MPC secretary-general and central bank assistant governor Paiboon Kittisrikangwan said the meeting voted 6 to 1 to maintain the rate, on the ground the current key policy rate is suitable to encouraging economic growth.
The one dissenting member wanted the RP rate cut by 0.25 percentage points, arguing it would help boost economic expansion next year, he said.
Mr Paiboon said the meeting had assessed the overall economic situation and inflation rate in making its decision. It concluded the global economic outlook has been improving.
The US economy was improving on the back of a recovery in the production and real estate sectors, he said.
In addition, the domestic private sector's financial situation had improved, which would help boost recovery in the second half of the year.

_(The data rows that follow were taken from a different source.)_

(* ===== verification/Prelude.v ===== *)
(** * Secure Database: a verification library

    This development models the crate [secure-database] (src/src/ and
    src/migrations/) as executable definitions and proves what the crate
    promises. This file is its root and the prelude every other file requires.

    ** The program

    The crate gives a gateway access to PostgreSQL. A [PgPool] has two pools, for
    the data and for the secrets database. Its methods are broker calls and SQL
    statements in a fixed order: credentials, sessions and tickets of Tor clients
    (tor_auth.rs), the health of guard relays (guard.rs), the replay log and the
    decision cache of attestations (attestation.rs), audit and attestation records
    (lib.rs, tee.rs) and zero-knowledge proofs (zk.rs). Sensitive columns are
    encrypted with AES-256-GCM under a key that a remote secret broker mints and
    later redeems; the associated data binds a ciphertext to its table, column,
    record and purpose. The database credentials themselves can be leases of the
    broker, which a worker renews (lib.rs). The client of the broker
    (secret_broker_client.rs) authenticates it by mutual TLS, by its SPIFFE
    identity or by attested certificates (ra_tls.rs). A command line tool migrates
    a database, repairs the ownership of what lease roles created, and wraps
    secrets (bin/secure-database-cli.rs).

    ** How it is modelled

    Code outside the repository is a parameter: an operational class with a class
    of laws that state its documented behaviour ([Platform.v], and [QvlApi],
    [RustlsApi], [UrlApi], [PgApi], [Halo2] and others next to their clients).
    [Reference.v] and the modules [PgRef], [PeerRef], [BrokerRef] and [TlsRef] give
    concrete functions that satisfy the laws; every property with hypotheses has a
    run on them as its witness ([..._witness]). The standard library is modelled,
    not assumed: text and integers in [RustStd.v], [std::env] in [Environment.v],
    [std::net] in [Net.v], [std::path] in [CliWrap.v].

    An [async fn] that returns a [Result] is an effect [eff S E A], a function from
    a state to a result and a state (below). The state of the [PgPool] methods is
    a [World] ([World.v]): the tables of the migration, the broker, the metrics,
    and a counter of interactions at which the host's clocks, random generator and
    network faults are read. A statement ([stmt]) is a transaction on the tables
    with its constraints; [execute] runs it and may lose the request or the
    acknowledgement. A [DateTime] of the crate counts nanoseconds and a [Timestamp]
    of the database microseconds ([Platform.to_timestamptz]); a JSON value that
    is stored passes through what [JSONB] makes of it ([JsonApi.jsonb]). Pools live in a [Cluster] ([Pool.v]), which adds a log of the
    pools that were opened, swapped and closed, because their order is what a
    concurrent reader observes. Concurrency between callers is interleaving: of
    whole operations in [System.step] and [TicketSystem.sys_run], of single
    statements in [Attestation.run_trace].

    Of the broker the laws say only that it never rebinds a handle and token to
    another key: [bound] is the history of what it issued. It may refuse to redeem
    a key at any time (expired, revoked, or redeemable once), and the theorems
    about reading say so: [reads_or_refused] is the text that was written, or the
    broker's own error, counted as a failure. [Reference.once_broker] is a broker
    whose keys can be redeemed once.

    ** Files

    - [RustStd], [Platform], [World], [Environment], [Sql], [Reference], [Net]: the
      standard library, the interfaces, errors (error.rs) and tables
      (migrations/0001_initial.sql), the environment, SQL expressions.
    - [Aead]: AES-GCM, HMAC and the payload format (lib.rs). [Broker]: the calls of
      the broker client with their metrics. [Protected]: protected columns.
    - [TorAuth], [TorAuthProps]: tor_auth.rs. [TicketSpec]: the plaintext store that
      the ticket operations refine, and the simulation of each call. [Guard]:
      guard.rs. [Attestation]: attestation.rs. [AuditLog]: the records of lib.rs
      and tee.rs. [Zk], [ZkProps]: zk.rs with the circuits, provers and verifiers.
    - [Config], [Pool], [PoolProps], [ConnectProps]: configuration, pools,
      migrations, extensions and the lease worker (lib.rs).
    - [RaTls], [PeerVerification], [BrokerConfig], [BrokerTls]: evidence in
      certificates, the two verifiers, the client's configuration and its channel.
    - [Tee]: the client of the TEE endpoint. [Cli], [CliProps], [CliWrap]: the two
      commands of the tool; [Main]: which of them runs, with the broker client of
      [BrokerTls].
    - [System]: every operation as one transition system. [TicketSystem]: its histories as histories of the plaintext store.

    Definitions have the names of the Rust functions; record fields have a prefix
    for their record.

    ** What the theorems show

    - Confidentiality at rest: what is stored in a protected column decrypts to
      the text it was made from, or the broker refuses ([field_round_trip], [ticket_round_trip],
      [session_round_trip]), is a ciphertext in every reachable state
      ([ensure_encrypts], [issue_stores_ciphertext], [reachable_states_ok]), and
      cannot be moved to another position without a forgery under the very key
      the broker issued ([record_bound_aad_injective], [transplant_is_forgery]);
      what is not a ciphertext is refused ([decrypt_rejects_unprotected]). A caller
      who gives a field as a payload gets this payload stored; the theorems about
      texts are for fields given in the clear ([plain_ticket]).
    - Integrity: the constraints of the schema in all
      reachable states ([reachable_states_ok]), failures that change nothing ([failures_change_nothing]), the effect of each operation
      on the rows it names and no others, and the refinement of the abstract
      ticket store ([tickets_refine]).
    - Attestation: no nonce is accepted twice within the window of its callers
      ([no_replay_within_window]); exactly which certificates the broker may
      present ([peer_accepted_iff], [spiffe_accepted_iff]), that a quote serves one
      key ([quote_binds_one_key]), what every accepted configuration satisfies
      ([broker_config_safe]) and that its channel authenticates the broker
      ([broker_is_authenticated]).
    - Proofs: exactly when a proof is accepted ([verification_conditions],
      [verify_state_machine], [store_then_verify]), and that the verifier's own
      checks agree with the provers, down to the verdict of halo2
      ([provers_agree_with_verifiers]). That halo2 accepts honest proofs is not
      claimed: the gates have no selectors, so that they also constrain the rows
      which halo2 fills with random values.
    - Pools: every reader finds an open pool whatever fails
      ([rotation_keeps_live_pools], [connect_ready]), TLS is required
      ([pools_require_tls]), the schedule, recovery and termination of the worker
      ([turn_schedule], [rotation_recovers], [worker_terminates]), and the extension
      allowlist ([extensions_enforced]).
    - The tool: statements mean what they are built for
      ([statements_are_not_injectable]), repairs lose no object
      ([repair_moves_ownership]), sealed files appear whole ([wrap_is_atomic]).
    - Where the code does less than it means to, a theorem says so: for example
      [verification_leaks_across_users], [circuits_accept_every_commitment],
      [compose_hash_unauthenticated], [short_leases_spin], [short_window_readmits],
      [underscore_selects_other_audiences], [token_is_exposed_without_chmod].

    ** Bounds and fuel

    [Pool.run] takes the number of turns of the worker's loop, and its theorems
    hold for every number; [worker_terminates] and [rotation_recovers] bound the
    turns that are needed. [Net.read_groups] has the number of groups still
    allowed as fuel, at most eight, as the loop of the standard library has. All
    other recursion is structural. Intervals in SQL are computed in doubles as the
    server does, exactly for windows below 285 years ([Sql.secs_bigint_exact]).

    ** What is not modelled

    The parsing of arguments, which clap derives; logging and tracing,
    [install_jaeger_tracing] included, which change no state of the crate; the signature checks of the two TLS verifiers, which forward to rustls;
    roles, grants and indexes of the migration that only affect speed or access;
    the types of columns beyond those that the code or the server checks; for the
    tool, the cascade of [DROP OWNED] to objects of others and the truncation of
    identifiers longer than those of [pg_roles]; the interior of third-party crates. A broker call and a statement are atomic
    steps; that sqlx and tonic implement them so is assumed. Closing a replaced
    pool takes any finite time ([PgApi.pg_close_wait]); that every connection is
    returned in the end is assumed. *)
From stdpp Require Export base tactics list gmap strings pretty numbers sorting.
From Stdlib.Strings Require Export Byte.
From Stdlib Require Ascii String.
Export Stdlib.Strings.Ascii(ascii(..)).
Export (notations) Stdlib.Strings.Ascii.
#[export] Set Warnings "-clear-no-such-hyp,-register-all".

Thailand's economy slowed in the second quarter, in line with the forecast made at the previous meeting, due to an end to the mobilisation provided by the government stimulus first-car scheme, rising household debt and a slowdown in exports and private investment.
However, Thailand still has a driving force to further mobilise the economy and the central bank’s easing of monetary policy would help spur economic growth at a certain level, Mr Paiboon added.

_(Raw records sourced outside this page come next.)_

(* ===== verification/TorAuth.v ===== *)
(** * Tor credentials, sessions and tickets (src/tor_auth.rs, lines 25-1018)

    The records and the [PgPool] methods of the module. A statement is a [stmt]
    over the tables, with the constraints of migrations/0001_initial.sql; a
    method composes broker calls and statements in the order of the code. The
    theorems are in [TorAuthProps.v]. *)
From S2P Require Import Prelude RustStd Platform World Sql Aead Broker Protected.
Import Payload Protected.
Local Open Scope Z_scope.

Module TorAuth.
Section records.
Context `{UuidApi}.

Record TorCredential := {
  tc_id : Uuid;
  tc_onion_entry : string;
  tc_tier : string;
  tc_credential_hash : string;
  tc_operational_onion : option string;
  tc_guard_nodes : list string;
  tc_created_at : DateTime;
  tc_updated_at : DateTime;
  tc_expires_at : option DateTime;
  tc_disabled : bool;
  tc_rate_limit_per_minute : Z;
  tc_last_rotated_at : option DateTime;
}.

Record TorSessionRecord := {
  ts_id : Uuid;
  ts_credential_id : Uuid;
  ts_circuit_id : option string;
  ts_fingerprint : option string;
  ts_guard_nodes : list string;
  ts_client_onion : option string;
  ts_expires_at : option DateTime;
}.

Record TorCredentialRow := {
  tcr_id : Uuid;
  tcr_onion_entry : string;
  tcr_tier : string;
  tcr_credential_hash : string;
  tcr_operational_onion : option string;
  tcr_guard_nodes : option (list string);
  tcr_created_at : DateTime;
  tcr_updated_at : DateTime;
  tcr_expires_at : option DateTime;
  tcr_disabled : bool;
  tcr_rate_limit_per_minute : Z;
  tcr_last_rotated_at : option DateTime;
}.

(** [impl From<TorCredentialRow> for TorCredential] *)
Definition credential_from_row (row : TorCredentialRow) : TorCredential := {|
  tc_id := tcr_id row;
  tc_onion_entry := tcr_onion_entry row;
  tc_tier := tcr_tier row;
  tc_credential_hash := tcr_credential_hash row;
  tc_operational_onion := tcr_operational_onion row;
  tc_guard_nodes := default [] (tcr_guard_nodes row);
  tc_created_at := tcr_created_at row;
  tc_updated_at := tcr_updated_at row;
  tc_expires_at := tcr_expires_at row;
  tc_disabled := tcr_disabled row;
  tc_rate_limit_per_minute := tcr_rate_limit_per_minute row;
  tc_last_rotated_at := tcr_last_rotated_at row;
|}.

Record IssuedTorAccessTicket := {
  it_id : Uuid;
  it_credential_id : Uuid;
  it_entry_onion : string;
  it_client_fingerprint : option string;
  it_created_at : DateTime;
  it_expires_at : DateTime;
  it_redeemed_at : option DateTime;
  it_redeemed_operational_onion : option string;
  it_client_auth_public_key : string;
  it_client_auth_secret_path : string;
  it_client_auth_secret_redeem_token : option string;
  it_attestation_session_id : Uuid;
  it_attestation_nonce_digest : string;
  it_attestation_quote_hash : string;
  it_attested_at : DateTime;
  it_tee_kind : string;
  it_tee_label : option string;
  it_tee_policy : option string;
  it_tls_pubkey_digest : string;
}.

(** [TicketVerificationRecord]; [TicketVerificationRow] has the same fields,
    with the protected ones encrypted. *)
Record TicketVerificationRecord := {
  tv_id : Uuid;
  tv_credential_id : Uuid;
  tv_token_hash : string;
  tv_client_fingerprint : option string;
  tv_expires_at : DateTime;
  tv_redeemed_at : option DateTime;
  tv_client_auth_public_key : string;
  tv_client_auth_secret_path : string;
  tv_client_auth_secret_redeem_token : option string;
  tv_attestation_session_id : Uuid;
  tv_attestation_nonce_digest : string;
  tv_attestation_quote_hash : string;
  tv_attested_at : DateTime;
  tv_tee_kind : string;
  tv_tee_label : option string;
  tv_tee_policy : option string;
  tv_tls_pubkey_digest : string;
}.
Definition TicketVerificationRow : Type := TicketVerificationRecord.

Record TicketStatusRecord := {
  tst_id : Uuid;
  tst_credential_id : Uuid;
  tst_expires_at : DateTime;
  tst_redeemed_at : option DateTime;
}.

Record TicketStatusRow := {
  tsr_id : Uuid;
  tsr_credential_id : Uuid;
  tsr_expires_at : DateTime;
  tsr_redeemed_at : option DateTime;
}.

Record NewTorAccessTicket := {
  nt_id : Uuid;
  nt_credential_id : Uuid;
  nt_entry_onion : string;
  nt_token_hash : string;
  nt_expires_at : DateTime;
  nt_client_fingerprint : option string;
  nt_client_auth_public_key : string;
  nt_client_auth_secret_path : string;
  nt_client_auth_secret_redeem_token : option string;
  nt_attestation_session_id : Uuid;
  nt_attestation_nonce_digest : string;
  nt_attestation_quote_hash : string;
  nt_attested_at : DateTime;
  nt_tee_kind : string;
  nt_tee_label : option string;
  nt_tee_policy : option string;
  nt_tls_pubkey_digest : string;
}.

Record IssuedTorAccessTicketRow := {
  itr_id : Uuid;
  itr_created_at : DateTime;
  itr_expires_at : DateTime;
}.

Record TorSessionRow := {
  tsw_id : Uuid;
  tsw_credential_id : Uuid;
  tsw_circuit_id : option string;
  tsw_fingerprint : option string;
  tsw_guard_nodes : option (list string);
  tsw_client_onion : option string;
  tsw_expires_at : option DateTime;
}.

Definition map_ticket_status_row (row : TicketStatusRow) : TicketStatusRecord := {|
  tst_id := tsr_id row;
  tst_credential_id := tsr_credential_id row;
  tst_expires_at := tsr_expires_at row;
  tst_redeemed_at := tsr_redeemed_at row;
|}.
End records.

(** ** Statements *)

Section statements.
Context `{UuidApi, JsonApi}.

Definition select_credential (id : Uuid) (r : CredentialRow) : TorCredentialRow := {|
  tcr_id := id;
  tcr_onion_entry := cr_onion_entry r;
  tcr_tier := cr_tier r;
  tcr_credential_hash := cr_credential_hash r;
  tcr_operational_onion := cr_operational_onion r;
  tcr_guard_nodes := Some (cr_guard_nodes r);
  tcr_created_at := of_timestamptz (cr_created_at r);
  tcr_updated_at := of_timestamptz (cr_updated_at r);
  tcr_expires_at := of_timestamptz <$> cr_expires_at r;
  tcr_disabled := cr_disabled r;
  tcr_rate_limit_per_minute := cr_rate_limit_per_minute r;
  tcr_last_rotated_at := of_timestamptz <$> cr_last_rotated_at r;
|}.

Definition select_by_onion (onion_entry : string) : stmt (option TorCredentialRow) := λ now d,
  Ok ((λ kr, select_credential kr.1 kr.2) <$>
        find_row (λ _ r, bool_decide (cr_onion_entry r = onion_entry)) (t_credentials d), d).
Definition select_by_id (id : Uuid) : stmt (option TorCredentialRow) := λ now d,
  Ok (select_credential id <$> t_credentials d !! id, d).

(** The unique index on [onion_entry], for the row [id]. *)
Definition onion_taken (id : Uuid) (onion : string) (m : gmap Uuid CredentialRow) : bool :=
  exists_row (λ id' r', negb (bool_decide (id' = id)) &&
                        bool_decide (cr_onion_entry r' = onion)) m.

Definition put_credential (id : Uuid) (r : CredentialRow) (d : Tables) :
    result SqlError Tables :=
  if onion_taken id (cr_onion_entry r) (t_credentials d)
  then Err (UniqueViolation "tor_auth_credentials_onion_entry_key")
  else Ok (set_credentials (<[id := r]> (t_credentials d)) d).

(** [trg_tor_auth_credentials_touch], before every update *)
Definition touch_updated_at (now : Timestamp) (r : CredentialRow) : CredentialRow := {|
  cr_onion_entry := cr_onion_entry r; cr_tier := cr_tier r;
  cr_credential_hash := cr_credential_hash r;
  cr_operational_onion := cr_operational_onion r; cr_guard_nodes := cr_guard_nodes r;
  cr_created_at := cr_created_at r; cr_updated_at := now;
  cr_expires_at := cr_expires_at r; cr_disabled := cr_disabled r;
  cr_rate_limit_per_minute := cr_rate_limit_per_minute r;
  cr_last_rotated_at := cr_last_rotated_at r |}.

(** [UPDATE ... WHERE id = $1]; the result is the number of rows *)
Definition update_credential (f : Timestamp → CredentialRow → CredentialRow) (id : Uuid) :
    stmt N := λ now d,
  match t_credentials d !! id with
  | None => Ok (0%N, d)
  | Some r =>
      d' ← put_credential id (touch_updated_at now (f now r)) d;
      Ok (1%N, d')
  end.

Definition new_credential_row (entry_onion credential_hash tier : string)
    (rate_limit_per_minute : Z) (expires_at : option Timestamp)
    (guard_nodes : list string) (now : Timestamp) : CredentialRow := {|
  cr_onion_entry := entry_onion; cr_tier := tier;
  cr_credential_hash := credential_hash; cr_operational_onion := None;
  cr_guard_nodes := guard_nodes; cr_created_at := now; cr_updated_at := now;
  cr_expires_at := expires_at; cr_disabled := false;
  cr_rate_limit_per_minute := rate_limit_per_minute; cr_last_rotated_at := None |}.

Definition insert_credential (id : Uuid) (r : CredentialRow) : stmt () := λ now d,
  match t_credentials d !! id with
  | Some _ => Err (UniqueViolation "tor_auth_credentials_pkey")
  | None => d' ← put_credential id r d; Ok ((), d')
  end.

He said the MPC believed global economic recovery would help drive the economy in the second half of the year, particularly the export sector.
A clear picture of the government’s investment in development megaprojects in 2014 will be soon clearly seen and this would help stimulate the economy and encourage investment in the private sector.

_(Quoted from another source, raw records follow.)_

(* ===== verification/Attestation.v ===== *)
(** * Attestation artifacts (src/attestation.rs)

    The log of attestation nonces (replay protection) and the cache of
    attestation decisions. *)
From S2P Require Import Prelude RustStd Platform World Sql Reference.
Local Open Scope Z_scope.

Module Attestation.
Section attestation.
Context `{UuidApi, JsonApi}.

(** ** Statements *)

(** [DELETE ... WHERE seen_at < NOW() - ($1::bigint * INTERVAL '1 second')] *)
Definition prune_nonces (ttl : Z) : stmt () := λ now d,
  cutoff ← minus_usecs now (secs_bigint_usecs ttl);
  Ok ((), set_nonce_log (delete_rows (λ _ r, nr_seen_at r <? cutoff) (t_nonce_log d)) d).

(** [INSERT ... ON CONFLICT DO NOTHING] *)
Definition insert_nonce (nonce_digest : bytes) (enclave_id : string) : stmt N := λ now d,
  match t_nonce_log d !! nonce_digest with
  | Some _ => Ok (0%N, d)
  | None =>
      Ok (1%N, set_nonce_log (<[nonce_digest :=
        {| nr_enclave_id := enclave_id; nr_seen_at := now |}]> (t_nonce_log d)) d)
  end.

Definition delete_nonce (nonce_digest : bytes) : stmt () := λ now d,
  Ok ((), set_nonce_log (delete nonce_digest (t_nonce_log d)) d).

But if the investment were delayed, the MPC would have to reassess its impact on the economy, he said.
The Finance Ministry argued on Wednesday that the country’s household debt is not as high as reported by the central bank.
Ekniti Nitithanprapas, deputy director general of the Fiscal Policy Office (FPO) at the ministry, said actual household debt for the first quarter stood at only 64% of gross domestic product (GDP).
Household debt was not as high as 77.51% of GDP, totaling 8.97 trillion baht, as earlier reported by the Bank of Thailand, he said.
This did not mean that the BoT’s figure was incorrect, because the central bank had also included all lending, including loans for business investment, Mr Ekniti said.
Household debt sharply increased over the past two years. But if loans for consumption and durable goods purchases were separated from personal loans for business investment, household debt was lower than the figure stated by the central bank, he said.
Of the total 3.7 trillion baht household debt owed to commercial banks, 700 billion baht of loans were for starting new careers and running businesses. And of the 2.7 trillion baht household debt in which state-owned banks are creditors, about 700 billion baht was in loans for business operations, he added.
If the central bank’s household debt was deducted by the 1.4 trillion baht loans for business investment, or 13% of GDP, the actual household debt figure would stand at only 64%, he said.
Mr Ekniti said each category of loan should be separated to clearly show overall outlook in household debt.
He said a large number of individuals had acquired loans for running businesses without registering their firms and therefore their loans were included in household debt.
The FPO deputy director general admitted that household debt had increased over the past few years because of the need for loans to repair and renovate people’s homes damaged by the floods.
The government’s stimulus measures, particularly the first car scheme, were also reasons behind the rise in household debt, he added.
Regarding concerns over the current high level of household debt, Mr Ekniti said it would be only short-lived, on the back of an end of the government’s stimulus measures.
Household debt is now on a decline due to the ongoing economic slowdown and more stringent conditions on loan granting imposed by the banks to prevent a problem with non-performing loans, as signalled by the central bank, Mr Ekniti said.
The US and some countries in Europe faced a financial crisis because their household debt figures were as high as 110-130% of GDP. Thailand’s figure was only 77.51%, and it would take long time to reach the crisis level, if ever, he added.